Part VII

Johnny Cash always said that the idea for the Mexican trumpets in “Ring of Fire” came from a dream he had, and there is no reason to question him. But the seed for the dream was planted during a trip to Mexico in the summer of 1962. June had spent several years of her childhood growing up with the culture and sounds of Mexico, when the Original Carter Family lived in Texas and performed on the mega-watt radio stations which operated south of the border, blasting their signals clear across the continent. It was in a town square during a festival that she was taken with the tiovivo (merry-go-round) and its swirling music. That’s how she wrote “Love’s Ring of Fire,” just like the ride, round and round, surging and roiling, then an interlude before the whorl began again. It was the story of her life, and this is the context in which Cash first heard it. It would always stick with him, eventually invading his very dreams.

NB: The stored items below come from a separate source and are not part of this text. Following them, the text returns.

(* ===== verification/Handles.v ===== *)
(** * What supervisors rely on: the environment of a supervisor

    The interface between the supervisors and the actors they start
    ([ChildEnv]): starting a linked child, reading and awaiting its exit, the
    lifecycle requests of a [ChildHandle], the supervisor's own mailbox of
    [Exit] messages, the clock. [ChildLaws] states what the supervisors'
    theorems use of it. On top of it, the shutdown routines of
    [concurrency/src/child_spec.rs] ([shutdown_child_async] and
    [shutdown_child_blocking], which have the same text). *)

From S2P Require Import Prelude Address Errors ChildSpec.

(** [A] is what a user's child constructor builds, [W] the outside world.
    Waiting operations run the rest of the system until they return. *)
Class ChildEnv (A W : Type) := {
  (** [spec.start_child(&ctx.child_handle())]: the child runs from the moment
      it is spawned, and is linked after that. *)
  ce_start : ChildSpec A → W → ActorId * W;
  (** a record of the children that had signalled their links before they
      were linked to the supervisor and published their exit only after:
      the supervisor is not told of their exit *)
  ce_late : W → list ActorId;
  ce_exit_reason : ActorId → W → option ExitReason;
  ce_shutdown : ActorId → W → W;
  ce_kill : ActorId → W → W;
  ce_wait : ActorId → W → ExitReason * W;
  ce_wait_timeout : ActorId → Duration → W → option ExitReason * W;
  (** [Instant::now()], [sleep(delay)], [ctx.stop()], [ctx.trap_exit(true)] *)
  ce_now : W → Instant * W;
  ce_sleep : Duration → W → W;
  ce_stop_self : W → W;
  ce_trap_exit : W → W;
  (** the supervisor's own cancellation token *)
  ce_self_cancelled : W → bool;
  (** the [Exit] messages waiting in the supervisor's mailbox, and taking the
      first of them *)
  ce_inbox : W → list Exit;
  ce_recv : W → option (Exit * W)
}.

(** A child is accounted for when it runs, or its [Exit] message is waiting,
    or the supervisor itself has been told to stop. The last case is not only
    an orderly stop: a child that exits with [Kill] cancels a supervisor that
    traps exits, since [make_signal] does not let a [Kill] be trapped. *)
Class ChildLaws (A W : Type) `{ThisNode} `{ChildEnv A W} := {
  (** the worlds the laws speak about: the supervisor traps exits, ... *)
  cl_ok : W → Prop;
  cl_known : W → ActorId → Prop;
  cl_accounted : W → ActorId → Prop;
  (** [cl_le w w']: the world [w] may evolve into [w'] *)
  cl_le : W → W → Prop;
  cl_le_refl w : cl_le w w;
  cl_le_trans w1 w2 w3 : cl_le w1 w2 → cl_le w2 w3 → cl_le w1 w3;
  cl_le_ok w w' : cl_le w w' → cl_ok w → cl_ok w';
  cl_le_known w w' i : cl_ok w → cl_le w w' → cl_known w i → cl_known w' i;
  cl_le_exited w w' i r :
    cl_ok w → cl_le w w' → ce_exit_reason i w = Some r → ce_exit_reason i w' = Some r;
  cl_le_accounted w w' i :
    cl_ok w → cl_le w w' → cl_accounted w i → cl_accounted w' i;
  cl_le_late w w' i : cl_ok w → cl_le w w' → i ∈ ce_late w → i ∈ ce_late w';
  cl_accounted_spec w i :
    cl_ok w → cl_accounted w i →
    ce_exit_reason i w = None ∨ (∃ r, mkExit (local_addr i) r ∈ ce_inbox w) ∨
    ce_self_cancelled w = true;
  cl_start spec w :
    cl_ok w → is_remote spec = false → cs_start spec ≠ UnreachableStart →
    let '(i, w') := ce_start spec w in
    cl_le w w' ∧ ¬ cl_known w i ∧ cl_known w' i ∧ (cl_accounted w' i ∨ i ∈ ce_late w');
  cl_shutdown i w : cl_ok w → cl_le w (ce_shutdown i w);
  cl_kill i w : cl_ok w → cl_le w (ce_kill i w);
  (** an asked-for exit comes: [cl_stopping] holds after a request *)
  cl_stopping : W → ActorId → Prop;
  cl_shutdown_stopping i w : cl_ok w → cl_known w i → cl_stopping (ce_shutdown i w) i;
  cl_kill_stopping i w : cl_ok w → cl_known w i → cl_stopping (ce_kill i w) i;
  cl_wait i w :
    cl_ok w → let '(r, w') := ce_wait i w in
    cl_le w w' ∧ (cl_stopping w i → ce_exit_reason i w' = Some r);
  cl_wait_timeout i d w :
    cl_ok w → let '(r, w') := ce_wait_timeout i d w in
    cl_le w w' ∧ (∀ r', r = Some r' → ce_exit_reason i w' = Some r');
  (** a received message no longer accounts for its sender *)
  cl_recv w e w' :
    cl_ok w → ce_recv w = Some (e, w') →
    cl_ok w' ∧ (∀ i, cl_known w i → cl_known w' i) ∧
    (∀ i, cl_accounted w i → from e ≠ local_addr i → cl_accounted w' i) ∧
    (∀ i, i ∈ ce_late w → i ∈ ce_late w');
  cl_now w : cl_ok w → cl_le w (snd (ce_now w));
  cl_sleep d w : cl_ok w → cl_le w (ce_sleep d w)
}.

Section shutdown.
Context {A W : Type} `{ChildEnv A W}.

(** [shutdown_child_async], [shutdown_child_blocking] *)
Definition shutdown_child (h : ActorId) (shutdown : ShutdownType) (w : W) : ExitReason * W :=
  match ce_exit_reason h w with
  | Some reason => (reason, w)
  | None =>
      match shutdown with
      | BrutalKill => ce_wait h (ce_kill h w)
      | Infinity => ce_wait h (ce_shutdown h w)
      | Timeout duration =>
          let '(r, w) := ce_wait_timeout h duration (ce_shutdown h w) in
          match r with
          | Some reason => (reason, w)
          | None => ce_wait h (ce_kill h w)
          end
      end
  end.
End shutdown.

Section laws.
Context {A W : Type} `{ChildLaws A W}.

(** What a supervisor can count on of a child that it takes for alive. *)
Definition watched (w : W) (i : ActorId) : Prop := cl_accounted w i ∨ i ∈ ce_late w.

Lemma watched_le w w' i : cl_ok w → cl_le w w' → watched w i → watched w' i.
Proof.
  intros Hok Hle [Ha|Hl]; [left; exact (cl_le_accounted _ _ _ Hok Hle Ha)|right; exact (cl_le_late _ _ _ Hok Hle Hl)].
Qed.
Lemma watched_recv w e w' i :
  cl_ok w → ce_recv w = Some (e, w') → watched w i → from e ≠ local_addr i → watched w' i.
Proof.
  intros Hok Hr Hw Hf. destruct (cl_recv w e w' Hok Hr) as (_ & _ & Ha & Hl).
  destruct Hw; [left|right]; auto.
Qed.
Lemma watched_spec w i :
  cl_ok w → watched w i →
  ce_exit_reason i w = None ∨ (∃ r, mkExit (local_addr i) r ∈ ce_inbox w) ∨
  ce_self_cancelled w = true ∨ i ∈ ce_late w.
Proof. intros Hok [Ha|Hl]; [destruct (cl_accounted_spec w i Hok Ha); naive_solver|auto]. Qed.

Lemma shutdown_child_le_exited h sd w :
  cl_ok w → cl_known w h →
  let '(r, w') := shutdown_child h sd w in
  cl_le w w' ∧ ce_exit_reason h w' = Some r.
Proof.
  intros Hok Hk. unfold shutdown_child.
  destruct (ce_exit_reason h w) as [r|] eqn:Hr; [split; [apply cl_le_refl|done]|].
  pose proof (cl_shutdown h w Hok) as Hs. pose proof (cl_kill h w Hok) as Hki.
  assert (∀ w0, cl_ok w0 → cl_le w w0 → cl_stopping w0 h →
    let '(r, w') := ce_wait h w0 in cl_le w w' ∧ ce_exit_reason h w' = Some r) as Hwait.
  { intros w0 Hok0 Hle Hst. pose proof (cl_wait h w0 Hok0) as Hw.
    destruct (ce_wait h w0) as [r w']. destruct Hw as [Hle' Hx]. split; [|auto].
    exact (cl_le_trans _ _ _ Hle Hle'). }
  destruct sd as [|d|].
  - apply Hwait; [exact (cl_le_ok _ _ Hs Hok)|done|by apply cl_shutdown_stopping].
  - pose proof (cl_le_ok _ _ Hs Hok) as Hok1.
    pose proof (cl_wait_timeout h d (ce_shutdown h w) Hok1) as Ht.
    destruct (ce_wait_timeout h d (ce_shutdown h w)) as [[r|] w1]; destruct Ht as [Hle1 Hx].
    + split; [exact (cl_le_trans _ _ _ Hs Hle1)|by apply Hx].
    + pose proof (cl_le_trans _ _ _ Hs Hle1) as Hle.
      pose proof (cl_le_ok _ _ Hle Hok) as Hok2. pose proof (cl_kill h w1 Hok2) as Hk2.
      apply Hwait; [exact (cl_le_ok _ _ Hk2 Hok2)|exact (cl_le_trans _ _ _ Hle Hk2)|].
      apply cl_kill_stopping; [done|exact (cl_le_known _ _ _ Hok Hle Hk)].
  - apply Hwait; [exact (cl_le_ok _ _ Hki Hok)|done|by apply cl_kill_stopping].
Qed.
End laws.

(** ** The requests made, in order *)

(** The same environment with a record of what children are told. *)
Inductive Told := ToldShutdown (i : ActorId) | ToldKill (i : ActorId).

Section logged.
Context {A W : Type} `{ChildEnv A W}.

Definition tell (t : Told) (f : W → W) (wl : W * list Told) : W * list Told := (f wl.1, wl.2 ++ [t]).
Definition quietly (f : W → W) (wl : W * list Told) : W * list Told := (f wl.1, wl.2).
Definition quietly_get {X} (f : W → X * W) (wl : W * list Told) : X * (W * list Told) :=
  let '(x, w) := f wl.1 in (x, (w, wl.2)).

Definition logged_env : ChildEnv A (W * list Told) := {|
  ce_start spec := quietly_get (ce_start spec);
  ce_late wl := ce_late wl.1;
  ce_exit_reason i wl := ce_exit_reason i wl.1;
  ce_shutdown i := tell (ToldShutdown i) (ce_shutdown i);
  ce_kill i := tell (ToldKill i) (ce_kill i);
  ce_wait i := quietly_get (ce_wait i);
  ce_wait_timeout i d := quietly_get (ce_wait_timeout i d);
  ce_now := quietly_get ce_now;
  ce_sleep d := quietly (ce_sleep d);
  ce_stop_self := quietly ce_stop_self;
  ce_trap_exit := quietly ce_trap_exit;
  ce_self_cancelled wl := ce_self_cancelled wl.1;
  ce_inbox wl := ce_inbox wl.1;
  ce_recv wl := '(e, w) ← ce_recv wl.1; Some (e, (w, wl.2))
|}.

(** What a shutdown of [h] tells it. *)
Definition told_as (h : ActorId) (sd : ShutdownType) (t : list Told) : Prop :=
  match sd with
  | BrutalKill => t = [ToldKill h]
  | Infinity => t = [ToldShutdown h]
  | Timeout _ => t = [ToldShutdown h] ∨ t = [ToldShutdown h; ToldKill h]
  end.

Lemma shutdown_child_logged h sd w l :
  ∃ t, match ce_exit_reason h w with Some _ => t = [] | None => told_as h sd t end ∧
    shutdown_child (H := logged_env) h sd (w, l) =
      (fst (shutdown_child h sd w), (snd (shutdown_child h sd w), l ++ t)).
Proof.
  unfold shutdown_child. cbn [ce_exit_reason logged_env fst snd].
  destruct (ce_exit_reason h w) as [r|]; [exists []; by rewrite app_nil_r|].
  assert (∀ w l, ce_wait (ChildEnv := logged_env) h (w, l) = (fst (ce_wait h w), (snd (ce_wait h w), l))) as Hw.
  { intros w0 l0. cbn [ce_wait logged_env]. unfold quietly_get. simpl. by destruct (ce_wait h w0). }
  destruct sd as [|d|]; cbn [ce_shutdown ce_kill ce_wait_timeout logged_env]; unfold tell; cbn [fst snd].
  - exists [ToldShutdown h]. split; [done|]. by rewrite Hw.
  - unfold quietly_get. cbn [fst snd]. destruct (ce_wait_timeout h d (ce_shutdown h w)) as [[r|] w1].
    + exists [ToldShutdown h]. split; [by left|done].
    + exists [ToldShutdown h; ToldKill h]. split; [by right|]. rewrite Hw. simpl. by rewrite <- app_assoc.
  - exists [ToldKill h]. split; [done|]. by rewrite Hw.
Qed.
End logged.
(** The changes other actors make to a cell. *)
Record calm c c' : Prop := {
  cm_completion : c_completion c' = c_completion c;
  cm_trap : c_trap_exit c' = c_trap_exit c;
  cm_phase : c_phase c' = c_phase c;
  cm_mail : ∃ q, queue (supervision (c_mailbox c')) = queue (supervision (c_mailbox c)) ++ q;
  cm_cancelled : c_cancelled c = true → c_cancelled c' = true;
  cm_links : me ∈ c_links c → me ∈ c_links c'
}.

Definition delivered (i : ActorId) (a : gmap ActorId (Cell M)) : Prop :=
  ∃ cm, a !! me = Some cm ∧
    ((∃ r, mkExit (local_addr i) r ∈ queue (supervision (c_mailbox cm))) ∨ c_cancelled cm = true).

Record evolves (a a' : gmap ActorId (Cell M)) (x : ActorId) c c' : Prop := {
  ev_completion : ∀ r, c_completion c = Some r → c_completion c' = Some r;
  ev_cancelled : c_cancelled c = true → c_cancelled c' = true;
  ev_me : x = me → calm c c';
  ev_linked : x ≠ me → linked c → linked c' ∨ delivered x a';
  ev_stays : x ≠ me → me ∈ c_links c → before_propagation (c_phase c) = false →
    (me ∈ c_links c' ∧ before_propagation (c_phase c') = false) ∨ delivered x a'
}.

Definition evolve (a a' : gmap ActorId (Cell M)) : Prop :=
  ∀ x c, a !! x = Some c → ∃ c', a' !! x = Some c' ∧ evolves a a' x c c'.

Lemma calm_refl c : calm c c.
Proof. split; try done. exists []. by rewrite app_nil_r. Qed.

Lemma calm_trans c1 c2 c3 : calm c1 c2 → calm c2 c3 → calm c1 c3.
Proof.
  intros [? ? ? [q1 Hq1] ? ?] [? ? ? [q2 Hq2] ? ?]. split; try congruence; auto.
  exists (q1 ++ q2). by rewrite Hq2, Hq1, app_assoc.
Qed.

Lemma calm_evolves a a' x c c' : calm c c' → evolves a a' x c c'.
Proof.
  intros Hc. pose proof Hc as [Hco Ht Hp Hm Hca Hl]. split; auto.
  - intros r Hr. congruence.
  - intros _ [Hin Hb]. left. split; [auto|congruence].
  - intros _ Hin Hb. left. split; [auto|congruence].
Qed.

Lemma delivered_evolve i a a' : evolve a a' → delivered i a → delivered i a'.
Proof.
  intros He (cm & Hm & Hd). destruct (He me cm Hm) as (cm' & Hm' & [_ _ Hme _ _]).
  destruct (Hme eq_refl) as [_ _ _ [q Hq] Hca _]. exists cm'. split; [done|].
  destruct Hd as [[r Hr]|Hc]; [left; exists r|by right; auto].
  rewrite Hq. apply elem_of_app. by left.
Qed.

Lemma evolve_refl a : evolve a a.
Proof. intros x c Hx. exists c. split; [done|]. apply calm_evolves, calm_refl. Qed.

Lemma evolve_trans a1 a2 a3 : evolve a1 a2 → evolve a2 a3 → evolve a1 a3.
Proof.
  intros H12 H23 x c1 H1. destruct (H12 x c1 H1) as (c2 & H2 & [Hc Hca Hm Hl Hst]).
  destruct (H23 x c2 H2) as (c3 & H3 & [Hc' Hca' Hm' Hl' Hst']). exists c3. split; [done|]. split; auto.
  - intros ->. exact (calm_trans _ _ _ (Hm eq_refl) (Hm' eq_refl)).
  - intros Hx Hlk. destruct (Hl Hx Hlk) as [?|Hd]; [auto|]. right. by apply (delivered_evolve x a2).
  - intros Hx Hin Hb. destruct (Hst Hx Hin Hb) as [[? ?]|Hd]; [auto|]. right. by apply (delivered_evolve x a2).
Qed.

Lemma evolve_cells a a' :
  (∀ x c, a !! x = Some c → ∃ c', a' !! x = Some c' ∧ calm c c') → evolve a a'.
Proof.
  intros Hc x c Hx. destruct (Hc x c Hx) as (c' & Hx' & Hcalm). exists c'. split; [done|].
  by apply calm_evolves.
Qed.

Lemma evolve_alter a f i : (∀ c, calm c (f c)) → evolve a (alter f i a).
Proof.
  intros Hf. apply evolve_cells. intros x c Hx. rewrite lookup_alter. case_decide; subst.
  - rewrite Hx. eexists. split; [done|]. apply Hf.
  - exists c. split; [done|apply calm_refl].
Qed.
(* ===== verification/Supervisor.v ===== *)
(** * The static supervisor

    Model of [concurrency/src/tasks/supervisor.rs] and of
    [concurrency/src/threads/supervisor.rs], whose text differs only in the
    blocking form of the calls; [rt] selects the form of the remote shutdown,
    the one call whose two forms behave differently. The actors the
    supervisor starts, its mailbox and the clock are the interface [ChildEnv];
    other nodes are the interface [RemoteEnv]. Observability calls are left
    out. *)

From S2P Require Import Prelude Address Errors Mailbox ChildSpec SupervisorLogic Handles RemoteSpawn.

Record SupervisorBuilder (A : Type) := mkBuilder {
  b_strategy : SupervisorStrategy;
  b_intensity : RestartIntensity;
  b_specs : list (ChildSpec A)
}.
Arguments mkBuilder {A}. Arguments b_strategy {A}. Arguments b_intensity {A}. Arguments b_specs {A}.

Record Supervisor (A : Type) := mkSupervisor {
  logic : SupervisorLogic;
  specs : list (ChildSpec A);
  handles : gmap string ActorId;
  remote_handles : gmap string RemoteChildHandle;
  remote_spawn_meta : gmap string RemoteSpawnMeta;
  remote_actor_to_id : gmap ActorId string
}.
Arguments mkSupervisor {A}. Arguments logic {A}. Arguments specs {A}. Arguments handles {A}.
Arguments remote_handles {A}. Arguments remote_spawn_meta {A}. Arguments remote_actor_to_id {A}.

Section builder.
Context {A : Type}.
Definition builder_new : SupervisorBuilder A := mkBuilder OneForOne default_intensity [].
Definition builder_strategy s (b : SupervisorBuilder A) : SupervisorBuilder A :=
  mkBuilder s (b_intensity b) (b_specs b).
Definition builder_intensity i (b : SupervisorBuilder A) : SupervisorBuilder A :=
  mkBuilder (b_strategy b) i (b_specs b).
Definition builder_child spec (b : SupervisorBuilder A) : SupervisorBuilder A :=
  mkBuilder (b_strategy b) (b_intensity b) (b_specs b ++ [spec]).
(** [SupervisorBuilder::start]: the initial state of the actor. *)
Definition builder_start (b : SupervisorBuilder A) : Supervisor A :=
  mkSupervisor (logic_new (b_strategy b) (b_intensity b)) (b_specs b) ∅ ∅ ∅ ∅.
End builder.

Section supervisor.
Context {A W : Type} `{ThisNode} `{ChildEnv A W} `{RemoteEnv W}.
Context (rt : MailboxRuntime) (me : ActorId).
Implicit Types (s : Supervisor A) (w : W).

Don Law and Frank Jones were stunned. They had put everything on the line for Cash’s Last Stand, and now he was talking about using trumpets. Trumpets! They tried talking him out of the idea, but Johnny Cash knew exactly what he wanted. The session was scheduled for early March. But on March 5, 1963 tragedy struck country music. An airplane carrying Patsy Cline, Cowboy Copas, and Hawshawk Hawkins crashed outside Nashville, virtually paralyzing the town. June was close to all of them: Hawkins was married to her friend Jean Shepherd; Copas was a fellow performer on the Prince Albert segment of the Opry and also an alumnus of the WNOX Mid-Day Merry-Go-Round in Knoxville, the Carters’ first job after they left Richmond 15 years before. And Patsy. Of course, June and Patsy were chums, buddies. Patsy’s leaving the Cash tour created the opening which June took. June didn’t go to the funeral. She stayed behind and babysat for Patsy’s young children as their mother was buried. Forty years later, her widower, Charlie Dick, remembered June with a floral tribute at her own funeral. The circle comes back around.

The crucial recording session was reset for March 25. But Cash, too, was having doubts, although of a different kind. This was going to be a revolutionary recording, and he was not sure his producers really “go it.” But they had gone to bat for him, big time, and he knew their credibility was at stake. His solution was unexpected and unconventional, which is to say, completely in keeping with this project.

Jack Henderson Clement was a year older than Cash, born in Memphis, which is where the two would meet when Clement joined Sun Records in 1956. Clement wrote Cash’s biggest Sun hits, “Ballad of Teenage Queen,” and “Guess Things Happened That Way.” Problem was, Cash despised those songs. It could be said that Clement, with his anathematic (to Cash) production, helped chase Cash from Sun. In fact, in a fit of pique, Cash signed with Columbia just days after being required to record “Guess Things,” and everything he had recorded since then was anti-Sun. But it was also true that “Guess Things” was his first #1 song (yes, “I Walk the Line” only reached #2), and it had been a long time since Cash had had a pop hit like that—in fact, he hadn’t had a pop hit like that at all since then. So when he considered who to get to help him with his off-beat, off-the-wall, out of left-field, swing-for-the-fences-or-strikeout-valiantly-while-trying idea, there was only one person: he called from California down to Beaumont, Texas and brought forth the former Arthur Murray dance instructor cum renegade. But even Clement thought he was nuts.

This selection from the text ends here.